By Adam Wood
Ham – The players, Salmagundi Gardeners (New Blood), Actors Anon (Stage Blood)
Act 1 Scene 1
Captain wins the toss and decides to protect team from the oppressive heat and glaring sun by batting first. The Gardeners’ line up included three newcomers and a borrowed actor (an understudy?)
James Tait opened and fell victim to an LBW decision in the very first over – I hope the ‘borrowed umpire’ heard my comment in the pub that the Umpire’s decision was the only one that counted as Mr Pimlott, umpiring at square leg during this dismissal, made his feelings clear… No way (etc.)
Phil Sessions arrived at the crease, hit four boundaries in succession then it all went wrong to the rattle of stumps and bails – bowled for 16.
Paul Brasted is not sure whether he is a batsmen or bowler and in earlier games seemed to be improving at the former whilst practising the latter – opening with James, holding up the Actors onslaught for seven overs, he fell to a good catch in the slip/gully area – caught for 13
Joe Fox, unaccompanied by holidaying father Mike, strode out to the crease, looked every inch a batsman and returned caught for 8.

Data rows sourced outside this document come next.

(** X4. What [executeQuery] does when the request carries a signal that
    is not aborted and the client never aborts.  If [createQueryJob]
    rejects, that is the only effect and the failure is reported.  If it
    resolves, the listener is added once, the results are awaited, the
    listener is removed, in that order and whatever the results call
    does, no cancellation is requested, and the result is
    [{ success: true, rows, jobId }] or the reported failure. *)
Theorem X4_execute_query_undisturbed :
  forall client query w,
    aborted w = false -> listeners w = [] ->
    (forall h, up_abort ups h = false) ->
    let r := BigQuery.executeQuery ups client query (Some RequestSignal) w in
    match up_createQueryJob ups (trace w ++ [start_of query])
            (JObj [("query", query)]) with
    | inl e =>
        fst r = Ret (BigQuery.failure (reported e))
        /\ since w (snd r) = [start_of query]
    | inr job =>
        since w (snd r)
        = [start_of query;
           AddEventListener (next_closure w) true;
           Call (JobGetQueryResults job);
           RemoveEventListener (next_closure w)]
        /\ listeners (snd r) = []
        /\ fst r
           = match up_getQueryResults ups
                     (trace w ++ [start_of query;
                                  AddEventListener (next_closure w) true;
                                  Call (JobGetQueryResults job)])
                     job with
             | inl e => Ret (BigQuery.failure (reported e))
             | inr rows =>
                 Ret (JObj [("success", JBool true); ("rows", rows);
                            ("jobId", job_id job)])
             end
    end.
Proof.
  intros client query w Ha Hl Hab r. subst r. open_world w.
  unfold BigQuery.executeQuery, BigQuery.createQueryJob, BigQuery.job_cancel,
    BigQuery.job_getQueryResults, await, deliver_abort, signal_aborted,
    addEventListener, removeEventListener, start_of, reported.
  client_run; client_done.
Qed.

(** X5. A dry run is one upstream call: [dryRunQuery] calls
    [createQueryJob] once, with [dryRun: true], and makes no other call
    (it never fetches results and never cancels), whatever the answer;
    and it returns (it never throws). *)
Theorem X5_dry_run_single_call :
  forall client query w,
    listeners w = [] ->
    let r := BigQuery.dryRunQuery ups costInUSD client query w in
    filter is_call (since w (snd r))
    = [Call (CreateQueryJob (JObj [("query", query); ("dryRun", JBool true)]))]
    /\ exists v, fst r = Ret v.
Proof.
  intros client query w Hl r. subst r. open_world w.
  unfold BigQuery.dryRunQuery, BigQuery.createQueryJob, await, deliver_abort.
  client_run; client_done.
Qed.

(** X6. The dry run reads [metadata.statistics.query.totalBytesProcessed]
    of the created job without checking that the path exists.  When the
    three objects are there, the result is a success carrying that
    value, the cost computed from it and the job id; when the metadata
    has no [statistics], the TypeError of the read is caught and the
    result is a failure carrying its message. *)
Theorem X6_dry_run_metadata :
  forall client query w job m,
    (forall h o, up_createQueryJob ups h o = inr job) ->
    job_metadata job = JObj m ->
    (forall s q,
        lookup "statistics" m = JObj s -> lookup "query" s = JObj q ->
        fst (BigQuery.dryRunQuery ups costInUSD client query w)
        = Ret (JObj [("success", JBool true);
                     ("bytesProcessed", lookup "totalBytesProcessed" q);
                     ("costInUSD", costInUSD (lookup "totalBytesProcessed" q));
                     ("jobId", job_id job)]))
    /\ (lookup "statistics" m = JUndefined ->
        fst (BigQuery.dryRunQuery ups costInUSD client query w)
        = Ret (BigQuery.failure
                 "Cannot read properties of undefined (reading 'query')")).
Proof.
  intros client query w job m Hc Hm.
  destruct (wait_resolves ups
              (CreateQueryJob (JObj [("query", query); ("dryRun", JBool true)]))
              (fun h => up_createQueryJob ups h
                          (JObj [("query", query); ("dryRun", JBool true)]))
              job w (fun h => Hc h _)) as [w' E].
  split; [intros s q Hs Hq | intros Hs];
    unfold BigQuery.dryRunQuery, BigQuery.createQueryJob;
    unfold try_catch, bind at 1; rewrite E;
    repeat (progress unfold_m); rewrite Hm; cbn [get_prop];
    rewrite Hs; repeat (progress unfold_m); cbn [get_prop fst];
    try rewrite Hq; repeat (progress unfold_m); cbn [get_prop fst];
    reflexivity.
Qed.

(** X7. [getJob] only reads: its one upstream call is [getMetadata] on
    the handle of the requested id, it creates and cancels nothing.
    Every field of the metadata is read through optional chaining, so
    for any metadata object, however sparse, the result is a success,
    and its [jobId] is the one of the metadata's job reference, not the
    requested one. *)
Theorem X7_get_job_reads_only :
  forall client jobId w,
    listeners w = [] ->
    filter is_call (since w (snd (BigQuery.getJob ups client jobId w)))
    = [Call (JobGetMetadata (BigQuery.client_job jobId))]
    /\ (forall props,
          (forall h, up_getMetadata ups h (BigQuery.client_job jobId)
                     = inr (JObj props)) ->
          exists v,
            fst (BigQuery.getJob ups client jobId w) = Ret v
            /\ get_prop_opt v "success" = JBool true
            /\ get_prop_opt v "jobId"
               = get_prop_opt (lookup "jobReference" props) "jobId").
Proof.
  intros client jobId w Hl. split.
  - open_world w.
    unfold BigQuery.getJob, BigQuery.job_getMetadata, await, deliver_abort,
      BigQuery.path2, BigQuery.path3.
    client_run;
      repeat match goal with
             | |- context [get_prop ?v _] =>
                 is_var v; destruct v; cbn [get_prop]
             end;
      client_run; client_done.
  - intros props Hm. open_world w.
    unfold BigQuery.getJob, BigQuery.job_getMetadata, await, deliver_abort,
      BigQuery.path2, BigQuery.path3.
    client_run; cbn [get_prop]; client_run;
      eexists; repeat split; reflexivity.
Qed.

(** X8. [cancelJob] asks for the cancellation first and reads the
    metadata afterwards: when the cancellation request rejects, the
    metadata is never requested and the result is the failure carrying
    the rejection's message; when it resolves, the metadata is requested
    next, on the same handle. *)
Theorem X8_cancel_job_order :
  forall client jobId w,
    listeners w = [] ->
    (forall e,
        (forall h, up_cancel ups h (BigQuery.client_job jobId) = inl e) ->
        fst (BigQuery.cancelJob ups client jobId w)
        = Ret (BigQuery.failure (error_message e))
        /\ filter is_call (since w (snd (BigQuery.cancelJob ups client jobId w)))
           = [Call (JobCancel (BigQuery.client_job jobId))])
    /\ ((forall h, up_cancel ups h (BigQuery.client_job jobId) = inr tt) ->
        filter is_call (since w (snd (BigQuery.cancelJob ups client jobId w)))
        = [Call (JobCancel (BigQuery.client_job jobId));
           Call (JobGetMetadata (BigQuery.client_job jobId))]).
Proof.
  intros client jobId w Hl. split; [intros e Hc | intros Hc]; open_world w;
    unfold BigQuery.cancelJob, BigQuery.job_cancel, BigQuery.job_getMetadata,
      await, deliver_abort, BigQuery.path2;
    client_run;
    repeat match goal with
           | |- context [get_prop ?v _] =>
               is_var v; destruct v; cbn [get_prop]
           end;
    client_run; client_done.
Qed.

End ClientProperties.

(* ================================================================= *)
(** ** Further properties of the fetch and Slack clients *)

Section FetchProperties.

Variable ups : Upstream.
Variable URLSearchParams_toString : list (string * JSValue) -> string.



End FetchProperties.

(* ================================================================= *)
(** ** Further properties of startup *)

Section StartupProperties.

Variable ups : Upstream.
Variable JSON_parse : string -> Thrown + JSValue.
Variable costInUSD : JSValue -> JSValue.
Variable URLSearchParams_toString : list (string * JSValue) -> string.

Lemma older_fetch_first_call client props extra w :
  truthy (lookup "url" props) = true ->
  exists rest,
    since w (snd (UnnamedFetch.callTool ups client
                    (mkCallTool "fetch" (JObj props)) extra w))
    = received
      :: Call (HttpFetch (lookup "url" props)
                 [("User-Agent", Fetch.userAgent client);
                  ("Content-Type", "text/plain; charset=UTF-8")])
      :: rest.
Proof.
  intros Hv.
  assert (P : post [received;
                    Call (HttpFetch (lookup "url" props)
                            [("User-Agent", Fetch.userAgent client);
                             ("Content-Type", "text/plain; charset=UTF-8")])]
                handler_event any never never
                (UnnamedFetch.callTool ups client
                   (mkCallTool "fetch" (JObj props)) extra)).
  { unfold UnnamedFetch.callTool, UnnamedFetch.fetchUrl, console_error, received.
    cbn [params_name params_arguments truthy negb get_prop lift]. eval_eqb.
    apply post_first.
    apply post_catch_any; [|intros; post_auto ups].
    apply post_bind_ret. rewrite Hv. cbn [negb].
    apply post_bind_any; [|intros; post_auto ups].
    apply post_catch_any; [|intros; post_auto ups].
    apply post_bind_any; [apply post_no_exit; apply post_await|intros].
    post_auto ups. }
  destruct (P w) as (evs & T & _ & _).
  exists evs. apply since_app. exact T.
Qed.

The score was rattling along at around 6 an over. Joe Fox had joined Nick Barrett in the middle. Nick, a friend of Paul’s, travelled all the way from Salisbury to keep score, keep an an eye on his brother’s children and to make his debut for Gardeners. After a start that included a lot of wafting, Nick actually began to look less like a Gardener and more like a batsman – then he was out, caught for 13.
Richard Hayles, a borrowed actor (credits – not positive but I thought I saw him in the Bill, third mugger from the left), showed the sort of resilience this captain dreams of and stayed 14 overs for 10 not out – he had been much quicker with his earlier umpiring decision – see first wicket.

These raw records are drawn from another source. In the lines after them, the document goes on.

(** ** The identity middleware, step by step *)

Lemma AuthMiddleware_returning (next : HandlerFunc) (c : Context) (w : World)
    (v : string) :
  firstCookie (cookieNameOf w) (Request_cookies c) = Some v -> v <> "" ->
  AuthMiddleware next c w = next (Set_ c "user_id" v) w.
Proof.
  intros Hc Hv. unfold AuthMiddleware. run. fold (cookieNameOf w).
  unfold Cookie_. rewrite Hc. cbn [orb].
  apply String.eqb_neq in Hv. rewrite Hv. reflexivity.
Qed.

Lemma AuthMiddleware_minting (next : HandlerFunc) (c : Context) (w : World) :
  firstCookie (cookieNameOf w) (Request_cookies c) = None \/
  firstCookie (cookieNameOf w) (Request_cookies c) = Some "" ->
  AuthMiddleware next c w =
    next (Set_ (SetCookie c (cookieNameOf w) (peek (uuids w)) 86400 "/" ""
                  false true)
            "user_id" (peek (uuids w)))
      (afterUUID w).
Proof.
  intros Hc. unfold AuthMiddleware. run. fold (cookieNameOf w).
  unfold Cookie_. destruct Hc as [-> | ->]; reflexivity.
Qed.

(** Whatever the request, the middleware hands the rest of the chain a
    context that differs from the one it got in the identity key, and
    in one more cookie when it mints. *)
Lemma AuthMiddleware_proceeds (next : HandlerFunc) (c : Context) (w : World) :
  exists c' w' u,
    AuthMiddleware next c w = next c' w' /\
    Get c' "user_id" = Some u /\
    Writer_response c' = Writer_response c /\
    Request_cookies c' = Request_cookies c /\
    Request_body c' = Request_body c /\
    Params c' = Params c /\
    todos w' = todos w.
Proof.
  destruct (firstCookie (cookieNameOf w) (Request_cookies c)) as [v|] eqn:Hc.
  - destruct (decide (v = "")) as [->|Hv].
    + eexists _, _, _. split; [apply AuthMiddleware_minting; by right|].
      split; [apply lookup_insert_eq|].
      unfold SetCookie. destruct (isCookieNameValid _); repeat split.
    + eexists _, _, _. split; [by apply AuthMiddleware_returning|].
      split; [apply lookup_insert_eq|]. repeat split.
  - eexists _, _, _. split; [apply AuthMiddleware_minting; by left|].
    split; [apply lookup_insert_eq|].
    unfold SetCookie. destruct (isCookieNameValid _); repeat split.
Qed.

(** ** What a handler writes *)

(** Every handler of the route table answers with one [c.JSON] on the
    context it got, and with a status other than 401 once the identity
    key is set. *)
Lemma route_answers (r : Route) (c : Context) (w : World) :
  r <> NoRoute ->
  exists code obj,
    (handlerOf r c w).1 = JSON c code obj /\
    (is_Some (Get c "user_id") -> code <> StatusUnauthorized).
Proof.
  intros Hr. destruct r as [| |id|id| |]; cbn [handlerOf].
  - destruct (Get c "user_id") as [u|] eqn:Hu.
    + rewrite (GetTodos_run c w u Hu).
      destruct (peek (link w)); [destruct (peek (link (afterRoundTrip w)))|];
        eexists _, _; (split; [reflexivity | intros _; discriminate]).
    + unfold GetTodos. rewrite Hu. eexists _, _.
      split; [reflexivity | intros [u' Hu']; discriminate Hu'].
  - destruct (Get c "user_id") as [u|] eqn:Hu.
    + destruct (bindCreate (Request_body c)) as [e|req] eqn:Hb.
      * rewrite (CreateTodo_bad_body c w u e Hu Hb). eexists _, _.
        split; [reflexivity | intros _; discriminate].
      * rewrite (CreateTodo_run c w u req Hu Hb). cbv zeta.
        destruct (peek (link w)); [destruct (existsb _ (todos w))|];
          eexists _, _; (split; [reflexivity | intros _; discriminate]).
    + unfold CreateTodo. rewrite Hu. eexists _, _.
      split; [reflexivity | intros [u' Hu']; discriminate Hu'].
  - destruct (Get c "user_id") as [u|] eqn:Hu.
    + destruct (ObjectIDFromHex (Param c "id")) as [i|] eqn:Hi.
      * destruct (bindUpdate (Request_body c)) as [e|req] eqn:Hb.
        -- rewrite (UpdateTodo_bad_body c w u i e Hu Hi Hb). eexists _, _.
           split; [reflexivity | intros _; discriminate].
        -- rewrite (UpdateTodo_run c w u i req Hu Hi Hb). cbv zeta.
           destruct (peek (link w));
             [destruct (Z.eqb _ 0);
                [|destruct (peek (link _)); [destruct (List.find _ _)|]]|];
             eexists _, _; (split; [reflexivity | intros _; discriminate]).
      * unfold UpdateTodo. rewrite Hu, Hi. eexists _, _.
        split; [reflexivity | intros _; discriminate].
    + unfold UpdateTodo. rewrite Hu. eexists _, _.
      split; [reflexivity | intros [u' Hu']; discriminate Hu'].
  - destruct (Get c "user_id") as [u|] eqn:Hu.
    + destruct (ObjectIDFromHex (Param c "id")) as [i|] eqn:Hi.
      * rewrite (DeleteTodo_run c w u i Hu Hi). cbv zeta.
        destruct (peek (link w)); [destruct (Z.eqb _ 0)|];
          eexists _, _; (split; [reflexivity | intros _; discriminate]).
      * unfold DeleteTodo. rewrite Hu, Hi. eexists _, _.
        split; [reflexivity | intros _; discriminate].
    + unfold DeleteTodo. rewrite Hu. eexists _, _.
      split; [reflexivity | intros [u' Hu']; discriminate Hu'].
  - eexists _, _. split; [reflexivity | intros _; discriminate].
  - contradiction.
Qed.

(** Whatever the route, matched or not, the answer has a status, which
    is not 401 once the identity key is set, and the handler adds no
    cookie. *)
Lemma handler_answers (r : Route) (c : Context) (w : World) :
  exists code,
    status (handlerOf r c w).1 = Some code /\
    (is_Some (Get c "user_id") -> code <> StatusUnauthorized) /\
    Writer_cookies (handlerOf r c w).1 = Writer_cookies c.
Proof.
  assert (r = NoRoute \/ r <> NoRoute) as [->|Hr]
    by (destruct r; (by left) || (by right)).
  - exists StatusNotFound. split; [reflexivity|].
    split; [intros _; discriminate | reflexivity].
  - destruct (route_answers r c w Hr) as (code & obj & -> & Hcode).
    exists code. split; [reflexivity|]. split; [exact Hcode | reflexivity].
Qed.

(** No handler changes the settings or draws a token. *)
Lemma handler_keeps_settings (r : Route) (c : Context) (w : World) :
  environ (handlerOf r c w).2 = environ w /\
  uuids (handlerOf r c w).2 = uuids w.
Proof.
  destruct r as [| |id|id| |]; cbn [handlerOf]; [| | | |by split..].
  - destruct (Get c "user_id") as [u|] eqn:Hu.
    + rewrite (GetTodos_run c w u Hu).
      destruct (peek (link w)); [destruct (peek (link (afterRoundTrip w)))|];
        split; reflexivity.
    + unfold GetTodos. rewrite Hu. split; reflexivity.
  - destruct (Get c "user_id") as [u|] eqn:Hu.
    + destruct (bindCreate (Request_body c)) as [e|req] eqn:Hb.
      * rewrite (CreateTodo_bad_body c w u e Hu Hb). split; reflexivity.
      * rewrite (CreateTodo_run c w u req Hu Hb). cbv zeta.
        destruct (peek (link w)); [destruct (existsb _ (todos w))|];
          split; reflexivity.
    + unfold CreateTodo. rewrite Hu. split; reflexivity.
  - destruct (Get c "user_id") as [u|] eqn:Hu.
    + destruct (ObjectIDFromHex (Param c "id")) as [i|] eqn:Hi.
      * destruct (bindUpdate (Request_body c)) as [e|req] eqn:Hb.
        -- rewrite (UpdateTodo_bad_body c w u i e Hu Hi Hb). split; reflexivity.
        -- rewrite (UpdateTodo_run c w u i req Hu Hi Hb). cbv zeta.
           destruct (peek (link w));
             [destruct (Z.eqb _ 0); [|destruct (peek (link _))]|];
             split; reflexivity.
      * unfold UpdateTodo. rewrite Hu, Hi. split; reflexivity.
    + unfold UpdateTodo. rewrite Hu. split; reflexivity.
  - destruct (Get c "user_id") as [u|] eqn:Hu.
    + destruct (ObjectIDFromHex (Param c "id")) as [i|] eqn:Hi.
      * rewrite (DeleteTodo_run c w u i Hu Hi). cbv zeta.
        destruct (peek (link w)); split; reflexivity.
      * unfold DeleteTodo. rewrite Hu, Hi. split; reflexivity.
    + unfold DeleteTodo. rewrite Hu. split; reflexivity.
Qed.

(** ** Cookies under a valid name *)

Lemma firstCookie_valid (name : string) (l : list (string * string))
    (v : string) :
  firstCookie name l = Some v -> isCookieNameValid name = true.
Proof.
  unfold firstCookie. destruct (isCookieNameValid name); [done | discriminate].
Qed.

Nick Duckett seems to be practising his batting whilst Paul B hones his bowling skills. 3 runs had made Nick adventurous – out, stumped as he gave it the charge…
Your Captain got off the mark with a well slogged four and felt confident enough to sweep the next ball, slightly to early, producing one of those straight up in the air shots with the leading edge that give you time to pray that the keeper will run into the rapidly approaching deep fine leg – their calling proved adequate – caught for 4.
Sean Flaherty, Joe’s footballing colleague showed a youthful enthusiasm and young athlete’s eye and skill for a ball game – bowled for 4 seemed unfair but on balance was as much as could be hoped for from a debutant.
Rob Pimlott could not claim the same youthful athleticism, but enthusiasm should have been better rewarded than bowled for 1.
Adrian Barrett, (brother of Nick) had stated clearly that he was a bowler – bowled for 0 confirmed this.
Extras and several recounts posted a score of 92 off 28 overs and 3 balls.
Actors Anon served a good if slightly slow tea (the liquid refreshment came in relays of about eight cups at a time). The cakes were superb and baked by the wife of the player we borrowed.
Joe Fox and Adrian Barrett opened the bowling and for a time looked threatening – Joe produced a wickedly bouncing bal at the Actor’s opener only for it to be called a no-ball as it bounced over the batsman’s head. As this was a good length ball I queried the decision. The umpires explanation that it was a pre-match agreement to no ball deliveries that pitched and cleared the batsman’s head surprised me. As we had not faced anything like Joe’s explosives during our innings I could not claim that we were hard done by and accepted the umpires decision.
The required runs were knocked off in 17 and a bit overs. The revelation of the innings however was the success of the slow bowlers, specifically Brasted’s naggingly accurate left arm and more than audible appealing. The umpire did well to stand his ground to polite but firm (and persistent!) requests for LBW. Actor’s top scorer was removed by a combination of Paul’s determined bowling and Joes athletic fielding deep midwicket on the leg side.
My own bowling wasn’t bad (save for two appalling balls in my third over) and a very satisfying clean bowled of a number three scoring fours off practically every other ball he had faced before, made up in small part for a disappointing result.
A brilliantly sunny day, a game played in the best of spirits, a couple of jars at the Royal Oak – There were no BAFTA awards, but I went home happy.